(* ===== verification/ClientSpec.v ===== *)
(** What connection establishment of the client role guarantees. *)

From Stdlib Require Import ZArith Lia String.
From Stdlib Require Import Init.Byte.
From stdpp Require Import prelude.
From S2P Require Import Prelude OrdMap Wire Frame Frontend Startup Backend Demux Fsm Grammar Resources PreStartup Transport Session Scram Auth RuntimeMiddleware Intermediary Tls Establish EstablishProofs ClientComponent TlsModel.

Local Open Scope string_scope.
Local Open Scope Z_scope.
Local Open Scope list_scope.
Local Open Scope establish_scope.

(** ** The offers of authentication, message by message *)

Section Offers.
Context {S : Type}.

Ltac offer_cases m :=
  destruct m; try match goal with a : Authentication |- _ => destruct a end; vm_compute; reflexivity.

Lemma completion_offer_equation (c : AuthConn S AP.AwaitingAuthOk) m : completion_offer c m =
  match m with
  | B_Authentication A_Ok => Ok (Completion_Ok (transition c))
  | B_ErrorResponse e => Ok (Completion_Error (transition c) e)
  | m => Err (c, m)
  end.
Proof. offer_cases m. Qed.

Lemma token_offer_equation (c : AuthConn S AP.TokenChallenge) m : token_offer c m =
  match m with
  | B_Authentication (A_GssContinue token) => Ok (Token_Continue (transition c) token)
  | B_Authentication A_Ok => Ok (Token_Ok (transition c))
  | B_ErrorResponse e => Ok (Token_Error (transition c) e)
  | m => Err (c, m)
  end.
Proof. offer_cases m. Qed.

Lemma sasl_offer_equation (c : AuthConn S AP.Sasl) m : sasl_offer_backend c m =
  match m with
  | B_Authentication (A_SaslContinue challenge) => Ok (Sasl_Continue (transition c) challenge)
  | B_Authentication (A_SaslFinal final) => Ok (Sasl_Final (transition c) final)
  | B_ErrorResponse e => Ok (Sasl_Error (transition c) e)
  | m => Err (c, m)
  end.
Proof. offer_cases m. Qed.

Lemma auth_offer_equation (c : AuthConn S AP.Auth) m : auth_offer_backend c m =
  match m with
  | B_Authentication A_Ok => Ok (Event_Authentication (Auth_Ok (transition c)))
  | B_Authentication A_CleartextPassword => Ok (Event_Authentication (Auth_Cleartext (transition c)))
  | B_Authentication (A_Md5Password salt) => Ok (Event_Authentication (Auth_Md5 (transition c) salt))
  | B_Authentication (A_Sasl mechanisms) => Ok (Event_Authentication (Auth_Sasl (transition c) mechanisms))
  | B_Authentication A_Gss => Ok (Event_Authentication (Auth_Gss (transition c)))
  | B_Authentication A_Sspi => Ok (Event_Authentication (Auth_Sspi (transition c)))
  | B_Authentication A_KerberosV5 => Ok (Event_Authentication (Auth_KerberosV5 (transition c)))
  | B_Authentication a => Err (c, B_Authentication a, Some continuation_early)
  | B_NegotiateProtocolVersion n => Ok (Event_Negotiate c n)
  | B_ErrorResponse e => Ok (Event_Error (transition c) e)
  | m => Err (c, m, None)
  end.
Proof. offer_cases m. Qed.
End Offers.

(** ** Policies and middleware do not panic *)

Class PolicyTotal {Session Evidence Error World : Type} `(!ClientAuthenticationSession Session Evidence Error World) : Prop := {
  respond_total challenge (s : Session) (w : World) : (session_respond challenge s w).1 <> Panic;
  authenticated_total (s : Session) (w : World) : (session_authenticated s w).1 <> Panic
}.
#[export] Instance trust_total {World} : PolicyTotal (World := World) trust_session.
Proof. now split. Qed.

Section Safety.
Context {H State World Evidence Session PolicyError : Type}.
Abbreviation Context_ := (ClientConnectionContext Evidence).
Context `{Profile : BuildProfile} `{!ClientMiddleware H State Context_}.
Context `{Policy : !ClientAuthenticationSession Session Evidence PolicyError World} `{!PolicyTotal Policy}.
Abbreviation Env := (ClientEnv H State World).

Lemma safe_intercept {E Msg} (on : hook H Context_ State Msg) context m :
  safe (Env := Env) (E := E) (intercept on context m) (fun _ => True).
Proof. intros env. unfold intercept. now destruct (on _ _ _ _) as [? []]. Qed.

Lemma safe_in_world {E A} (op : World -> result A E * World) :
  (forall w, (op w).1 <> Panic) -> safe (Env := Env) (in_world op) (fun a => exists w w', op w = (Ok a, w')).
Proof.
  intros Hp env. specialize (Hp (env_world env)). unfold in_world.
  destruct (op (env_world env)) as [[a|e|] w] eqn:Eo; cbn in *; [eauto|done..].
Qed.

Context (begun : Session -> Prop).

(** The sessions of the policy that challenges lead to. *)
Inductive challenged : Session -> Prop :=
| challenged_begun session : begun session -> challenged session
| challenged_respond session challenge (w : World) : challenged session ->
    challenged (session_respond challenge session w).2.1.

Lemma safe_ask {T} {Ph : Type} {P : Ph} {C} (c : Conn T P C) policy challenge : challenged policy ->
  safe (Env := Env) (ask c policy challenge) (fun '(_, policy) => challenged policy).
Proof using PolicyTotal0.
  intros Hc env. pose proof (challenged_respond policy challenge (env_world env) Hc) as Hnext. revert Hnext. unfold ask. pose proof (respond_total challenge policy (env_world env)) as Hp.
  destruct (session_respond challenge policy (env_world env)) as [[a|e|] [s w]]; cbn in *; intros Hnext; try done.
  apply (safe_dropping c (Drive_Policy e) (fun '(_, policy) => challenged policy)).
Qed.

Lemma safe_intercept_auth {T} {Ph : Type} {P : Ph} {C} (c : Conn T P C) context response :
  safe (Env := Env) (intercept_auth_response (PolicyError := PolicyError) c context response) (fun _ => True).
Proof.
  eapply safe_bind; [apply safe_intercept|]. intros m _. destruct m; try apply safe_dropping. now apply safe_ret.
Qed.

Section Sessions.
Context {T : Type} `{AsyncIo T} (I : T -> Prop) `{!StreamStable I} `{!StreamTotal T} (fuel : nat) (context : Context_).
Abbreviation unkeyed := (fun d => cancel_key d = None).
Abbreviation connected := (holds I unkeyed).

Lemma safe_receive_intercepted {Ph : Type} {P : Ph} (c : Conn (Buffered T) P Pristine) : connected c ->
  safe (Env := Env) (receive_intercepted (PolicyError := PolicyError) fuel context c) (fun '(_, c) => connected c).
Proof using All.
  intros Hc. eapply safe_bind; [apply (safe_or_drop I), Hc; apply (keeps_backend I)|].
  intros [m c'] Hc'. eapply safe_bind; [apply safe_intercept|]. intros m' _. now apply safe_ret.
Qed.

Lemma safe_completion illegal (c : AuthConn (Buffered T) AP.AwaitingAuthOk) m : connected c ->
  safe (Env := Env) (offer_completion (PolicyError := PolicyError) illegal c m) connected.
Proof.
  intros Hc. unfold offer_completion. rewrite completion_offer_equation.
  destruct m; try (now apply (safe_abort I unkeyed)). destruct m; try (now apply (safe_abort I unkeyed)). now apply safe_ret.
Qed.

(** The result of an exchange. *)
Abbreviation authenticated := (fun '(c, policy) => connected (c : AuthConn (Buffered T) AP.AwaitingStartupReady) /\ challenged policy).

Lemma safe_complete_password (c : AuthConn (Buffered T) AP.PasswordResponse) challenge policy : connected c -> challenged policy ->
  safe (Env := Env) (complete_password fuel context c challenge policy) authenticated.
Proof using All.
  intros Hc Hk. eapply safe_bind; [apply safe_ask, Hk|]. intros [response policy'] Hk'.
  destruct response; try (now apply (safe_abort I unkeyed)).
  eapply safe_bind; [apply safe_intercept_auth|]. intros p _.
  eapply (safe_bind _ _ (fun '(c, _) => connected c)).
  { apply safe_transition; unfold Auth.password; case_decide; try done. now intros [] [= <- <-]. }
  intros [c1 frame] Hc1. eapply safe_bind; [apply (safe_send I), Hc1|]. intros c2 Hc2.
  eapply safe_bind; [apply safe_receive_intercepted, Hc2|]. intros [m c3] Hc3.
  eapply safe_bind; [apply safe_completion, Hc3|]. intros c4 Hc4. now apply safe_ret.
Qed.

Lemma safe_sasl_loop rounds : forall (c : AuthConn (Buffered T) AP.Sasl) policy, connected c -> challenged policy ->
  safe (Env := Env) (sasl_loop fuel context rounds c policy) authenticated.
Proof using All.
  induction rounds as [|rounds IH]; intros c policy Hc Hk; cbn [sasl_loop]; [apply safe_unfinished|].
  eapply safe_bind; [apply safe_receive_intercepted, Hc|]. intros [m c1] Hc1. rewrite sasl_offer_equation.
  destruct m; try (now apply (safe_abort I unkeyed)). destruct m; try (now apply (safe_abort I unkeyed)).
  - eapply safe_bind; [apply safe_ask, Hk|]. intros [response policy'] Hk'.
    destruct response; try (now apply (safe_abort I unkeyed)).
    eapply safe_bind; [apply safe_intercept_auth|]. intros r _. cbn [sasl_respond].
    eapply safe_bind; [apply (safe_send I _ _ _ unkeyed), Hc1|]. intros c2 Hc2. now apply IH.
  - eapply safe_bind; [apply safe_ask, Hk|]. intros [response policy'] Hk'.
    destruct response; try (now apply (safe_abort I unkeyed)).
    eapply safe_bind; [apply safe_receive_intercepted, Hc1|]. intros [m c2] Hc2.
    eapply safe_bind; [apply safe_completion, Hc2|]. intros c3 Hc3. now apply safe_ret.
Qed.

--

When the word "Open" turns up on a line of the material above, copy that line.

Local Open Scope string_scope.
Local Open Scope Z_scope.
Local Open Scope list_scope.
Local Open Scope establish_scope.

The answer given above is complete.